Alternative Investments NYC
Image: Rally

No Longer a Rich Person’s Game

This concept of accessibility and democratization is at the core of a lot of these kinds of companies, but it’s especially important to Mehere. 

After immigrating to the United States as a student, he had a very successful career, and went on to co-found Yodle, an adtech startup that scaled to $200 million in revenue while he was working there. On top of that, Mehere had done what a lot of people are told to do when it comes to investments — he adhered to the 60/40 investment model (a longtime strategy that some experts now say is dead), invested in bonds and stocks, and put money in his 401(k). Still, when the global economy tanked in 2008 amid the housing market crash, Mehere says 50 percent of his savings went with it. After meeting with his financial advisor, he learned that, even though he was pretty well-off financially, he still wasn’t considered wealthy enough to invest in other kinds of assets.

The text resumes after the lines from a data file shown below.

(** C3.  Whenever the underlying HTTP call of [_request] fails with an
    exception [e]: if [e] is a [Timeout], the caller gets the Generic API
    error with message "Request timed out", status code 408 and no response
    body; otherwise, if [e] is a [ConnectionError], the Generic API error
    with message "Connection failed", status code 503 and no response body.
    The timeout clause is tried first, so an exception that is both a
    [Timeout] and a [ConnectionError] yields 408, and the two outcomes
    exclude each other. *)
Theorem transport_failures
    (self : ACISClient) (method endpoint : string)
    (params json : option (gmap string value)) (w : requests.World)
    (e : requests.RequestException) :
  requests.network w (requests.sent w) (session_call self method endpoint params json)
    = requests.Fail e ->
  (requests.is_Timeout e = true ->
     fst (_request self method endpoint params json w)
       = Raise (ACIS (APIError (PyStr "Request timed out") (PyInt 408) PyNone)))
  /\ (requests.is_Timeout e = false -> requests.is_ConnectionError e = true ->
     fst (_request self method endpoint params json w)
       = Raise (ACIS (APIError (PyStr "Connection failed") (PyInt 503) PyNone)))
  /\ ~ (fst (_request self method endpoint params json w) = Raise timeout_error
        /\ fst (_request self method endpoint params json w) = Raise connection_error).
Proof.
  intros Hnet. rewrite request_run, Hnet. cbn [fst].
  split; [| split].
  - now intros ->.
  - now intros -> ->.
  - intros [H1 H2]. rewrite H1 in H2. discriminate H2.
Qed.

Lemma transport_failures_witness :
  fst (health_check
         (mkACISClient "k" "http://localhost:8000" 30 (requests.mkSession (client_headers "k")))
         (constant_world (requests.Fail requests.ConnectTimeout)))
    = Raise (ACIS (APIError (PyStr "Request timed out") (PyInt 408) PyNone))
  /\ requests.is_ConnectionError requests.ConnectTimeout = true.
Proof.
  split; [| reflexivity].
  apply (proj1 (transport_failures
                  (mkACISClient "k" "http://localhost:8000" 30
                     (requests.mkSession (client_headers "k")))
                  "GET" "/health" None None
                  (constant_world (requests.Fail requests.ConnectTimeout))
                  requests.ConnectTimeout eq_refl)).
  reflexivity.
Defined.

(** ** Request bodies *)

(** C5.  [generate_portfolio] issues one POST whose JSON body has exactly
    the keys [strategy], [max_positions] and [risk_tolerance], bound to the
    arguments, plus [investment_amount], bound to the argument, exactly
    when that argument is truthy.  An amount of [0] (or [0.0]) gives the
    body of a call that leaves the amount out; a nonzero integer amount is
    in the body at its value. *)
Theorem generate_portfolio_body
    (self : ACISClient) (strategy max_positions risk_tolerance investment_amount : value)
    (w : requests.World) :
  requests.sent
    (snd (generate_portfolio self strategy max_positions risk_tolerance investment_amount w))
    = (requests.sent w ++
       [portfolio_post self
          (generate_portfolio_payload
             strategy max_positions risk_tolerance investment_amount)])%list
  /\ dom (generate_portfolio_payload strategy max_positions risk_tolerance investment_amount)
     = ({[ "strategy"; "max_positions"; "risk_tolerance" ]} : gset string)
         ∪ (if truthy investment_amount then {[ "investment_amount" ]} else ∅)
  /\ generate_portfolio_payload strategy max_positions risk_tolerance investment_amount
       !! "strategy" = Some strategy
  /\ generate_portfolio_payload strategy max_positions risk_tolerance investment_amount
       !! "max_positions" = Some max_positions
  /\ generate_portfolio_payload strategy max_positions risk_tolerance investment_amount
       !! "risk_tolerance" = Some risk_tolerance
  /\ generate_portfolio_payload strategy max_positions risk_tolerance investment_amount
       !! "investment_amount"
     = (if truthy investment_amount then Some investment_amount else None)
  /\ generate_portfolio_payload strategy max_positions risk_tolerance (PyInt 0)
     = generate_portfolio_payload strategy max_positions risk_tolerance
         default_investment_amount
  /\ generate_portfolio_payload strategy max_positions risk_tolerance (PyFloat 0%float)
     = generate_portfolio_payload strategy max_positions risk_tolerance
         default_investment_amount
  /\ forall n : Z,
       generate_portfolio_payload strategy max_positions risk_tolerance (PyInt n)
         !! "investment_amount"
       = (if n =? 0 then None else Some (PyInt n)).
Proof.
  split; [apply request_sent |].
  unfold generate_portfolio_payload.
  split.
  { destruct (truthy investment_amount);
      rewrite ?dom_insert_L, dom_empty_L; set_solver. }
  repeat split.
  - now destruct (truthy investment_amount).
  - now destruct (truthy investment_amount).
  - now destruct (truthy investment_amount).
  - now destruct (truthy investment_amount).
  - intros n. cbn [truthy]. now destruct (n =? 0).
Qed.

(** C8.  Each convenience wrapper is the same computation as
    [generate_portfolio] with its strategy fixed, the given [max_positions],
    risk tolerance "moderate" and no investment amount: on every world the
    two return the same value or raise the same error and leave the same
    log of requests, whose last entry carries the three-key body. *)
Theorem wrappers_are_generate_portfolio
    (self : ACISClient) (max_positions : value) (w : requests.World) :
  (get_value_portfolio self max_positions w
     = generate_portfolio self (PyStr "value") max_positions (PyStr "moderate") PyNone w
   /\ get_growth_portfolio self max_positions w
     = generate_portfolio self (PyStr "growth") max_positions (PyStr "moderate") PyNone w
   /\ get_dividend_portfolio self max_positions w
     = generate_portfolio self (PyStr "dividend") max_positions (PyStr "moderate") PyNone w
   /\ get_adaptive_portfolio self max_positions w
     = generate_portfolio self (PyStr "adaptive") max_positions (PyStr "moderate") PyNone w)
  /\ (requests.sent (snd (get_value_portfolio self max_positions w))
        = (requests.sent w ++ [portfolio_post self (wrapper_body "value" max_positions)])%list
      /\ requests.sent (snd (get_growth_portfolio self max_positions w))
        = (requests.sent w ++ [portfolio_post self (wrapper_body "growth" max_positions)])%list
      /\ requests.sent (snd (get_dividend_portfolio self max_positions w))
        = (requests.sent w ++ [portfolio_post self (wrapper_body "dividend" max_positions)])%list
      /\ requests.sent (snd (get_adaptive_portfolio self max_positions w))
        = (requests.sent w ++ [portfolio_post self (wrapper_body "adaptive" max_positions)])%list).
Proof.
  split; [repeat split |].
  unfold get_value_portfolio, get_growth_portfolio, get_dividend_portfolio,
    get_adaptive_portfolio, generate_portfolio, portfolio_post.
  rewrite !request_sent. repeat split; reflexivity.
Qed.

(** ** Further properties of the classifier and the endpoints *)

(** On a body that decodes to a JSON object the classifier follows the
    decision table for every status: 200 returns the object, any other
    status raises the table's error, whose message is the [detail] entry
    (the default without one), with the status and the object attached. *)
Theorem decision_table_on_objects (status : Z) (text : string) (d : gmap string value) :
  _handle_response (requests.mkResponse status text (requests.Decoded (PyDict d)))
    = (if status =? 200 then Return (PyDict d) else Raise (table_error status d)).
Proof.
  destruct (status =? 200) eqn:Hs.
  - apply Z.eqb_eq in Hs. now apply handle_response_200.
  - apply Z.eqb_neq in Hs. now apply handle_response_dict.
Qed.

(** Every endpoint method calls [Session.request] exactly once, whatever
    the outcome, with the method and the path of its endpoint: the client
    adds no retry or second call of its own.  (How many requests the
    library makes of one call, when it follows a redirect, is not counted
    here.) *)
Theorem endpoints_call_session_once
    (self : ACISClient) (strategy : string) (days : value) (w : requests.World) :
  requests.sent (snd (get_usage self w))
    = (requests.sent w ++ [session_call self "GET" "/usage" None None])%list
  /\ requests.sent (snd (health_check self w))
    = (requests.sent w ++ [session_call self "GET" "/health" None None])%list
  /\ requests.sent (snd (get_risk_levels self w))
    = (requests.sent w ++ [session_call self "GET" "/risk-levels" None None])%list
  /\ requests.sent (snd (get_my_portfolios self w))
    = (requests.sent w ++ [session_call self "GET" "/user/portfolios" None None])%list
  /\ requests.sent (snd (get_portfolio self strategy w))
    = (requests.sent w ++
       [session_call self "GET" ("/user/portfolios/" +:+ strategy) None None])%list
  /\ requests.sent (snd (get_portfolio_history self strategy days w))
    = (requests.sent w ++
       [session_call self "GET" ("/user/portfolios/" +:+ strategy +:+ "/history")
          (Some {[ "days" := days ]}) None])%list.
Proof. repeat split; apply request_sent. Qed.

This experience, plus the mushrooming online investment space, is what inspired Mehere to create Yieldstreet. And he thinks it’ll alter the entire investment landscape for good.

“I think alternatives are going to go mainstream. And they’re going to become a core part of everybody’s portfolio in the next five years,” he said. “Consumers want a seat at the table. When people think about how outdated the 60/40 stocks and bonds portfolio model is, and when you know that the ultra-wealthy have almost 10 times more exposure to alternative investments, most consumers are saying ‘Why not us?’” 

“We fundamentally believe that investors of all stripes have access to the same types of investments.”

This is what Masterworks is after too. In fact, Sukholitsky says Masterworks’ rapid success speaks to how powerful the idea of democratization is — especially in the investment space, which for so long was considered a playground solely for the upper crust.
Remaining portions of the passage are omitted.